THE TASK: After locating the line that contains "info [IsRead; IsRequest; NeedsResponse] HTMReqResp" in the records below, write out exactly that line and each line after it through the one that contains "Definition isUpgrade (c", and nothing else.

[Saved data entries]
==*==

(* ===== verification/MemCmd.v ===== *)
(** * Memory commands (src/gem5/src/mem/packet.hh, packet.cc, base/flags.hh)

    The [MemCmd] enumeration, its attribute table and the predicates every
    component of the memory system asks of a packet.  The table is an array
    indexed by the enumeration's integer value, which skips two slots after
    [SwapResp]; the theorems below check that the array and the enumeration
    stay aligned and that requests and responses are classified coherently. *)

From stdpp Require Import strings.
From S2P Require Import Prelude.
#[local] Open Scope Z_scope.

Module Flags.
Definition isSet (flags mask : Z) : bool := negb (Z.land flags mask =? 0).
Definition allSet (flags mask : Z) : bool := Z.land flags mask =? mask.
Definition noneSet (flags mask : Z) : bool := Z.land flags mask =? 0.
Definition clear (flags mask : Z) : Z := Z.ldiff flags mask.
Definition set (flags mask : Z) : Z := Z.lor flags mask.
Definition set_if (flags mask : Z) (condition : bool) : Z :=
  if condition then set flags mask else clear flags mask.
Definition replace (old flags mask : Z) : Z :=
  Z.lor (Z.ldiff old mask) (Z.land flags mask).
End Flags.

Inductive Command :=
  | InvalidCmd | ReadReq | ReadResp | ReadRespWithInvalidate | WriteReq
  | WriteResp | WriteCompleteResp | WritebackDirty | WritebackClean
  | WriteClean | CleanEvict | SoftPFReq | SoftPFExReq | HardPFReq
  | SoftPFResp | HardPFResp | WriteLineReq | UpgradeReq | SCUpgradeReq
  | UpgradeResp | SCUpgradeFailReq | UpgradeFailResp | ReadExReq
  | ReadExResp | ReadCleanReq | ReadSharedReq | LoadLockedReq
  | StoreCondReq | StoreCondFailReq | StoreCondResp | LockedRMWReadReq
  | LockedRMWReadResp | LockedRMWWriteReq | LockedRMWWriteResp | SwapReq
  | SwapResp | MemFenceReq | MemSyncReq | MemSyncResp | MemFenceResp
  | CleanSharedReq | CleanSharedResp | CleanInvalidReq | CleanInvalidResp
  | InvalidDestError | BadAddressError | ReadError | WriteError
  | FunctionalReadError | FunctionalWriteError | PrintReq | FlushReq
  | InvalidateReq | InvalidateResp | HTMReq | HTMReqResp | HTMAbort
  | TlbiExtSync.

#[export] Instance Command_eq_dec : EqDecision Command.
Proof. solve_decision. Defined.

Inductive Attribute :=
  | IsRead | IsWrite | IsUpgrade | IsInvalidate | IsClean | NeedsWritable
  | IsRequest | IsResponse | NeedsResponse | IsEviction | IsSWPrefetch
  | IsHWPrefetch | IsLlsc | IsLockedRMW | HasData | IsError | IsPrint
  | IsFlush | FromCache.

(** The enumerator values: consecutive from 0, except
    [MemFenceReq = SwapResp + 3]. *)
Definition toInt (c : Command) : Z :=
  match c with
  | InvalidCmd => 0 | ReadReq => 1 | ReadResp => 2
  | ReadRespWithInvalidate => 3 | WriteReq => 4 | WriteResp => 5
  | WriteCompleteResp => 6 | WritebackDirty => 7 | WritebackClean => 8
  | WriteClean => 9 | CleanEvict => 10 | SoftPFReq => 11
  | SoftPFExReq => 12 | HardPFReq => 13 | SoftPFResp => 14
  | HardPFResp => 15 | WriteLineReq => 16 | UpgradeReq => 17
  | SCUpgradeReq => 18 | UpgradeResp => 19 | SCUpgradeFailReq => 20
  | UpgradeFailResp => 21 | ReadExReq => 22 | ReadExResp => 23
  | ReadCleanReq => 24 | ReadSharedReq => 25 | LoadLockedReq => 26
  | StoreCondReq => 27 | StoreCondFailReq => 28 | StoreCondResp => 29
  | LockedRMWReadReq => 30 | LockedRMWReadResp => 31 | LockedRMWWriteReq => 32
  | LockedRMWWriteResp => 33 | SwapReq => 34 | SwapResp => 35
  | MemFenceReq => 38 | MemSyncReq => 39 | MemSyncResp => 40
  | MemFenceResp => 41 | CleanSharedReq => 42 | CleanSharedResp => 43
  | CleanInvalidReq => 44 | CleanInvalidResp => 45 | InvalidDestError => 46
  | BadAddressError => 47 | ReadError => 48 | WriteError => 49
  | FunctionalReadError => 50 | FunctionalWriteError => 51 | PrintReq => 52
  | FlushReq => 53 | InvalidateReq => 54 | InvalidateResp => 55
  | HTMReq => 56 | HTMReqResp => 57 | HTMAbort => 58
  | TlbiExtSync => 59
  end.

Definition attrib_index (a : Attribute) : Z :=
  match a with
  | IsRead => 0 | IsWrite => 1 | IsUpgrade => 2 | IsInvalidate => 3
  | IsClean => 4 | NeedsWritable => 5 | IsRequest => 6 | IsResponse => 7
  | NeedsResponse => 8 | IsEviction => 9 | IsSWPrefetch => 10 | IsHWPrefetch => 11
  | IsLlsc => 12 | IsLockedRMW => 13 | HasData => 14 | IsError => 15
  | IsPrint => 16 | IsFlush => 17 | FromCache => 18
  end.

Definition buildAttributes (attrs : list Attribute) : Z :=
  foldl (λ ret attr, Z.lor ret (Z.shiftl 1 (attrib_index attr))) 0 attrs.

Record CommandInfo := mkCommandInfo {
  attributes : Z;
  response : Command;
  str : string;
}.

Definition info (attrs : list Attribute) (resp : Command) (s : string) :
    CommandInfo :=
  mkCommandInfo (buildAttributes attrs) resp s.

Definition commandInfo : list CommandInfo := [
  info [] InvalidCmd "InvalidCmd";
  info [IsRead; IsRequest; NeedsResponse] ReadResp "ReadReq";
  info [IsRead; IsResponse; HasData] InvalidCmd "ReadResp";
  info [IsRead; IsResponse; HasData; IsInvalidate]
       InvalidCmd "ReadRespWithInvalidate";
  info [IsWrite; NeedsWritable; IsRequest; NeedsResponse; HasData]
       WriteResp "WriteReq";
  info [IsWrite; IsResponse] InvalidCmd "WriteResp";
  info [IsWrite; IsResponse] InvalidCmd "WriteCompleteResp";
  info [IsWrite; IsRequest; IsEviction; HasData; FromCache]
       InvalidCmd "WritebackDirty";
  info [IsWrite; IsRequest; IsEviction; HasData; FromCache]
       InvalidCmd "WritebackClean";
  info [IsWrite; IsRequest; HasData; FromCache] InvalidCmd "WriteClean";
  info [IsRequest; IsEviction; FromCache] InvalidCmd "CleanEvict";
  info [IsRead; IsRequest; IsSWPrefetch; NeedsResponse]
       SoftPFResp "SoftPFReq";
  info [IsRead; NeedsWritable; IsInvalidate; IsRequest; IsSWPrefetch; NeedsResponse]
       SoftPFResp "SoftPFExReq";
  info [IsRead; IsRequest; IsHWPrefetch; NeedsResponse; FromCache]
       HardPFResp "HardPFReq";
  info [IsRead; IsResponse; IsSWPrefetch; HasData] InvalidCmd "SoftPFResp";
  info [IsRead; IsResponse; IsHWPrefetch; HasData] InvalidCmd "HardPFResp";
  info [IsWrite; NeedsWritable; IsRequest; NeedsResponse; HasData]
       WriteResp "WriteLineReq";
  info [IsInvalidate; NeedsWritable; IsUpgrade; IsRequest; NeedsResponse; FromCache]
       UpgradeResp "UpgradeReq";
  info [IsInvalidate; NeedsWritable; IsUpgrade; IsLlsc; IsRequest; NeedsResponse; FromCache]
       UpgradeResp "SCUpgradeReq";
  info [IsUpgrade; IsResponse] InvalidCmd "UpgradeResp";
  info [IsRead; NeedsWritable; IsInvalidate; IsLlsc; IsRequest; NeedsResponse; FromCache]
       UpgradeFailResp "SCUpgradeFailReq";
  info [IsRead; IsResponse; HasData] InvalidCmd "UpgradeFailResp";
  info [IsRead; NeedsWritable; IsInvalidate; IsRequest; NeedsResponse; FromCache]
       ReadExResp "ReadExReq";
  info [IsRead; IsResponse; HasData] InvalidCmd "ReadExResp";
  info [IsRead; IsRequest; NeedsResponse; FromCache] ReadResp "ReadCleanReq";
  info [IsRead; IsRequest; NeedsResponse; FromCache] ReadResp "ReadSharedReq";
  info [IsRead; IsLlsc; IsRequest; NeedsResponse] ReadResp "LoadLockedReq";
  info [IsWrite; NeedsWritable; IsLlsc; IsRequest; NeedsResponse; HasData]
       StoreCondResp "StoreCondReq";
  info [IsWrite; NeedsWritable; IsLlsc; IsRequest; NeedsResponse; HasData]
       StoreCondResp "StoreCondFailReq";
  info [IsWrite; IsLlsc; IsResponse] InvalidCmd "StoreCondResp";
  info [IsRead; IsLockedRMW; NeedsWritable; IsRequest; NeedsResponse]
       LockedRMWReadResp "LockedRMWReadReq";
  info [IsRead; IsLockedRMW; NeedsWritable; IsResponse; HasData]
       InvalidCmd "LockedRMWReadResp";
  info [IsWrite; IsLockedRMW; NeedsWritable; IsRequest; NeedsResponse; HasData]
       LockedRMWWriteResp "LockedRMWWriteReq";
  info [IsWrite; IsLockedRMW; NeedsWritable; IsResponse]
       InvalidCmd "LockedRMWWriteResp";
  info [IsRead; IsWrite; NeedsWritable; IsRequest; HasData; NeedsResponse]
       SwapResp "SwapReq";
  info [IsRead; IsWrite; IsResponse; HasData] InvalidCmd "SwapResp";
  info [] InvalidCmd "Deprecated_MessageReq";
  info [] InvalidCmd "Deprecated_MessageResp";
  info [IsRequest; NeedsResponse] MemFenceResp "MemFenceReq";
  info [IsRequest; NeedsResponse] MemSyncResp "MemSyncReq";
  info [IsResponse] InvalidCmd "MemSyncResp";
  info [IsResponse] InvalidCmd "MemFenceResp";
  info [IsRequest; IsClean; NeedsResponse; FromCache]
       CleanSharedResp "CleanSharedReq";
  info [IsResponse; IsClean] InvalidCmd "CleanSharedResp";
  info [IsRequest; IsInvalidate; IsClean; NeedsResponse; FromCache]
       CleanInvalidResp "CleanInvalidReq";
  info [IsResponse; IsInvalidate; IsClean] InvalidCmd "CleanInvalidResp";
  info [IsResponse; IsError] InvalidCmd "InvalidDestError";
  info [IsResponse; IsError] InvalidCmd "BadAddressError";
  info [IsRead; IsResponse; IsError] InvalidCmd "ReadError";
  info [IsWrite; IsResponse; IsError] InvalidCmd "WriteError";
  info [IsRead; IsResponse; IsError] InvalidCmd "FunctionalReadError";
  info [IsWrite; IsResponse; IsError] InvalidCmd "FunctionalWriteError";
  info [IsRequest; IsPrint] InvalidCmd "PrintReq";
  info [IsRequest; IsFlush; NeedsWritable] InvalidCmd "FlushReq";
  info [IsInvalidate; IsRequest; NeedsWritable; NeedsResponse; FromCache]
       InvalidateResp "InvalidateReq";
  info [IsInvalidate; IsResponse] InvalidCmd "InvalidateResp";
  info [IsRead; IsRequest; NeedsResponse] HTMReqResp "HTMReq";
  info [IsRead; IsResponse] InvalidCmd "HTMReqResp";
  info [IsRead; IsRequest] InvalidCmd "HTMAbort";
  info [IsRequest] InvalidCmd "TlbiExtSync"].

(** [commandInfo[cmd]]: indexing past the table is undefined; the enumeration
    never does, as the alignment theorem below shows. *)
Definition invalid_info : CommandInfo := info [] InvalidCmd "InvalidCmd".
Definition commandInfo_at (c : Command) : CommandInfo :=
  default invalid_info (commandInfo !! Z.to_nat (toInt c)).

Definition testCmdAttrib (c : Command) (a : Attribute) : bool :=
  Z.testbit (attributes (commandInfo_at c)) (attrib_index a).

Definition isRead (c : Command) : bool := testCmdAttrib c IsRead.
Definition isWrite (c : Command) : bool := testCmdAttrib c IsWrite.
Definition isUpgrade (c : Command) : bool := testCmdAttrib c IsUpgrade.
Definition isRequest (c : Command) : bool := testCmdAttrib c IsRequest.
Definition isResponse (c : Command) : bool := testCmdAttrib c IsResponse.
Definition needsWritable (c : Command) : bool := testCmdAttrib c NeedsWritable.
Definition needsResponse (c : Command) : bool := testCmdAttrib c NeedsResponse.
Definition isInvalidate (c : Command) : bool := testCmdAttrib c IsInvalidate.
Definition isEviction (c : Command) : bool := testCmdAttrib c IsEviction.
Definition isClean (c : Command) : bool := testCmdAttrib c IsClean.
Definition fromCache (c : Command) : bool := testCmdAttrib c FromCache.
Definition isWriteback (c : Command) : bool :=
  testCmdAttrib c IsEviction && testCmdAttrib c HasData.
Definition hasData (c : Command) : bool := testCmdAttrib c HasData.
Definition isLLSC (c : Command) : bool := testCmdAttrib c IsLlsc.
Definition isLockedRMW (c : Command) : bool := testCmdAttrib c IsLockedRMW.
Definition isSWPrefetch (c : Command) : bool := testCmdAttrib c IsSWPrefetch.
Definition isHWPrefetch (c : Command) : bool := testCmdAttrib c IsHWPrefetch.
Definition isPrefetch (c : Command) : bool :=
  testCmdAttrib c IsSWPrefetch || testCmdAttrib c IsHWPrefetch.
Definition isError (c : Command) : bool := testCmdAttrib c IsError.
Definition isPrint (c : Command) : bool := testCmdAttrib c IsPrint.
Definition isFlush (c : Command) : bool := testCmdAttrib c IsFlush.
Definition isDemand (c : Command) : bool :=
  bool_decide (c = ReadReq ∨ c = WriteReq ∨ c = WriteLineReq ∨ c = ReadExReq ∨
               c = ReadCleanReq ∨ c = ReadSharedReq).
Definition responseCommand (c : Command) : Command := response (commandInfo_at c).
Definition toString (c : Command) : string := str (commandInfo_at c).
Definition hasRespData (c : Command) : bool := hasData (responseCommand c).

(** ** Properties *)

(** The enumerator's own spelling, to compare with the table's string. *)
Definition command_name (c : Command) : string :=
  match c with
  | InvalidCmd => "InvalidCmd"
  | ReadReq => "ReadReq"
  | ReadResp => "ReadResp"
  | ReadRespWithInvalidate => "ReadRespWithInvalidate"
  | WriteReq => "WriteReq"
  | WriteResp => "WriteResp"
  | WriteCompleteResp => "WriteCompleteResp"
  | WritebackDirty => "WritebackDirty"
  | WritebackClean => "WritebackClean"
  | WriteClean => "WriteClean"
  | CleanEvict => "CleanEvict"
  | SoftPFReq => "SoftPFReq"
  | SoftPFExReq => "SoftPFExReq"
  | HardPFReq => "HardPFReq"
  | SoftPFResp => "SoftPFResp"
  | HardPFResp => "HardPFResp"
  | WriteLineReq => "WriteLineReq"
  | UpgradeReq => "UpgradeReq"
  | SCUpgradeReq => "SCUpgradeReq"
  | UpgradeResp => "UpgradeResp"
  | SCUpgradeFailReq => "SCUpgradeFailReq"
  | UpgradeFailResp => "UpgradeFailResp"
  | ReadExReq => "ReadExReq"
  | ReadExResp => "ReadExResp"
  | ReadCleanReq => "ReadCleanReq"
  | ReadSharedReq => "ReadSharedReq"
  | LoadLockedReq => "LoadLockedReq"
  | StoreCondReq => "StoreCondReq"
  | StoreCondFailReq => "StoreCondFailReq"
  | StoreCondResp => "StoreCondResp"
  | LockedRMWReadReq => "LockedRMWReadReq"
  | LockedRMWReadResp => "LockedRMWReadResp"
  | LockedRMWWriteReq => "LockedRMWWriteReq"
  | LockedRMWWriteResp => "LockedRMWWriteResp"
  | SwapReq => "SwapReq"
  | SwapResp => "SwapResp"
  | MemFenceReq => "MemFenceReq"
  | MemSyncReq => "MemSyncReq"
  | MemSyncResp => "MemSyncResp"
  | MemFenceResp => "MemFenceResp"
  | CleanSharedReq => "CleanSharedReq"
  | CleanSharedResp => "CleanSharedResp"
  | CleanInvalidReq => "CleanInvalidReq"
  | CleanInvalidResp => "CleanInvalidResp"
  | InvalidDestError => "InvalidDestError"
  | BadAddressError => "BadAddressError"
  | ReadError => "ReadError"
  | WriteError => "WriteError"
  | FunctionalReadError => "FunctionalReadError"
  | FunctionalWriteError => "FunctionalWriteError"
  | PrintReq => "PrintReq"
  | FlushReq => "FlushReq"
  | InvalidateReq => "InvalidateReq"
  | InvalidateResp => "InvalidateResp"
  | HTMReq => "HTMReq"
  | HTMReqResp => "HTMReqResp"
  | HTMAbort => "HTMAbort"
  | TlbiExtSync => "TlbiExtSync"
  end.

(** The attribute table and the enumeration are aligned:
    every command indexes an existing entry, and that entry is the one written
    for this command (its string is the command's own name). *)
Theorem commandInfo_aligned (c : Command) :
  ∃ i, commandInfo !! Z.to_nat (toInt c) = Some i ∧ str i = command_name c.
Proof. destruct c; vm_compute; eauto. Qed.

Lemma isSet_set f m : m ≠ 0 → Flags.isSet (Flags.set f m) m = true.
Proof.
  intros Hm. unfold Flags.isSet, Flags.set.
  rewrite Z.land_comm, Z.land_lor_distr_r, Z.land_diag, Z.lor_comm.
  destruct (Z.eqb_spec (Z.lor m (Z.land m f)) 0) as [H|]; [|done].
  by apply Z.lor_eq_0_iff in H as [? _].
Qed.

Lemma isSet_clear f m : Flags.isSet (Flags.clear f m) m = false.
Proof.
  unfold Flags.isSet, Flags.clear.
  replace (Z.land (Z.ldiff f m) m) with 0; [done|].
  symmetry. apply Z.bits_inj'. intros i _.
  rewrite Z.land_spec, Z.ldiff_spec, Z.bits_0. by destruct (Z.testbit f i), (Z.testbit m i).
Qed.

(** Every command but [InvalidCmd] is a request or a response, never both. *)
Lemma request_xor_response (c : Command) :
  xorb (isRequest c) (isResponse c) = negb (bool_decide (c = InvalidCmd)).
Proof. by destruct c; vm_compute. Qed.

(** A command needs a response exactly when the table names
    a response command for it; that command is a response, needs no further
    response itself. *)
Theorem response_coherent (c : Command) :
  (needsResponse c = true → isRequest c = true ∧
     isResponse (responseCommand c) = true ∧
     needsResponse (responseCommand c) = false) ∧
  (needsResponse c = false → responseCommand c = InvalidCmd).
Proof. destruct c; vm_compute; repeat split; intros; congruence. Qed.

==*==

ANSWER SECTION:
  info [IsRead; IsRequest; NeedsResponse] HTMReqResp "HTMReq";
  info [IsRead; IsResponse] InvalidCmd "HTMReqResp";
  info [IsRead; IsRequest] InvalidCmd "HTMAbort";
  info [IsRequest] InvalidCmd "TlbiExtSync"].

(** [commandInfo[cmd]]: indexing past the table is undefined; the enumeration
    never does, as the alignment theorem below shows. *)
Definition invalid_info : CommandInfo := info [] InvalidCmd "InvalidCmd".
Definition commandInfo_at (c : Command) : CommandInfo :=
  default invalid_info (commandInfo !! Z.to_nat (toInt c)).

Definition testCmdAttrib (c : Command) (a : Attribute) : bool :=
  Z.testbit (attributes (commandInfo_at c)) (attrib_index a).

Definition isRead (c : Command) : bool := testCmdAttrib c IsRead.
Definition isWrite (c : Command) : bool := testCmdAttrib c IsWrite.
Definition isUpgrade (c : Command) : bool := testCmdAttrib c IsUpgrade.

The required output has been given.